Confused about the structure of spans in NER examples

Esteemed prodigy experts,

I have played with the get_dataset_examples functionality and I am receiving two different formats of examples. Could someone help to clear up why this exists?

My code is very simple: I am handing over the name of a dataset and collect the examples in a list.

       db = connect()

        # Set up the result list
        lst_examples = []

        examples = db.get_dataset_examples(dataset_name)
        for example in examples:
            lst_examples.append(example)

        db.close()

This all works as expected, but when I expect the spans in the examples, I get two different formats of spans. Two have the actual text of the span, a source and an input hash - the third one does not.

I am using ner.correct in this case. My hunch is that the "longer" format is created by the prediction model while the "shorter" format is created by a manual action. Could that be true and if so, why is that?

I've tried peaking into the db itself but I don't think that will clear this up.

Many thanks for any help!
Kai

Oh, in case this is helpful/or needed: I am on the latest prodigy, Python 3.11 and Windows

Hi @akimotode and welcome to the forum :wave:

You're definitely on the right track! The annotations with extra keys come from the model. The source field gives you the name of the NLP pipeline that added the annotations. Annotations you add manually via Prodigy UI won't have these extra keys.
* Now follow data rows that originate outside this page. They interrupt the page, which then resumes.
Definition demo_text : AppMessage := reliable_msg (js "r1") channel_text (text_message (js "m1") (js "hi") 5) 5 1.

#[local] Existing Instance toy.
#[local] Existing Instance toy_laws.

Definition demo_worker (sk rk : bytes) : Worker := set_config
  {| cfg_paddingBuckets := [256]; cfg_maxSkipped := 32; cfg_protocolVersion := 2 |} (demo sk rk).

Lemma demo_worker_inv sk rk : session_inv sk rk (demo_worker sk rk).
Proof.
  unfold session_inv, synced, demo_worker, demo. cbn. split_and!; try done; [constructor|apply map_ok_nil].
Qed.

Definition demo_channel : SecureChannel := newSecureChannel profile_balanced.

Definition demo_sealed : Envelope :=
  match (encryptAppMessage zero_random demo_text Lane.text demo_channel (demo_worker [1] [2])).2 with
  | Ok env => env
  | Throw _ => draft profile_balanced Lane.text 0
  end.

Lemma secure_delivery_witness :
  exists env', unpackEnvelope (frame profile_balanced demo_sealed) profile_balanced = Ok env' /\
    (decryptAppMessage 9 env' demo_channel (demo_worker [2] [1])).2 = Ok demo_text /\
    (streamForLane Lane.text = stream_of demo_text ->
     validateInboundStream demo_text (env_streamId env') = Ok tt).
Proof.
  eapply (secure_delivery [1] [2] [2] zero_random demo_text Lane.text demo_channel (demo_worker [1] [2])
    _ _ demo_sealed (frame profile_balanced demo_sealed) demo_channel (demo_worker [2] [1]) 9).
  - apply demo_worker_inv.
  - apply demo_worker_inv.
  - reflexivity.
  - apply Forall_singleton. reflexivity.
  - apply zero_random_ok.
  - vm_compute. reflexivity.
  - vm_compute. reflexivity.
  - reflexivity.
  - by split.
  - by vm_compute.
  - by vm_compute.
  - vm_compute. reflexivity.
  - vm_compute. reflexivity.
  - right. vm_compute. reflexivity.
  - vm_compute. discriminate.
Defined.

Lemma encryptAppMessage_total_witness :
  exists data c' w' res,
    encodeAppMessage demo_text = Some data /\
    encryptAppMessage zero_random demo_text Lane.text demo_channel (demo_worker [1] [2]) = (c', w', res) /\
    c' = (nextSequence demo_channel).1 /\ outboundCounter w' = 0 + 1 /\ session_inv [1] [2] w'.
Proof.
  destruct (encryptAppMessage_total [1] [2] zero_random demo_text Lane.text demo_channel (demo_worker [1] [2]))
    as (data & c' & w' & res & H1 & H2 & H3 & H4 & H5 & _);
    [apply demo_worker_inv|apply zero_random_ok|by vm_compute|by vm_compute|].
  by exists data, c', w', res.
Defined.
The manual annotations contain just the minimum viable information that are required to train the model. The extra information in the case of model annotated spans comes "for free" from the spaCy pipeline, concretely from the Span attributes of recognized entites so the recipe just adds it.

Thank you Magda for the very quick answer! At least now I know I haven't managed to shoot myself in the foot somehow...

If I may, a quick feature request: I find it really useful that the model adds the "text" information. I can get this via tokens anyway, but it is a bit tricky (and it is not easily visible during debugging). If there was a simple way to add "text" to the manual annotation, it would be helpful for my use case. It's definitely only a convenience change, I can already do what I want to do.

My use case: I want to iterate over all examples and output a report which spans have been tagged with which label across a group of datasets. Sort of "automated meta" quality control across datasets and raters...

Thanks,
Kai

Hi @akimotode,

Thanks for the suggestion! The thinking here is that Prodigy should not really modify the annotations coming from the user as they can contain custom fields and values.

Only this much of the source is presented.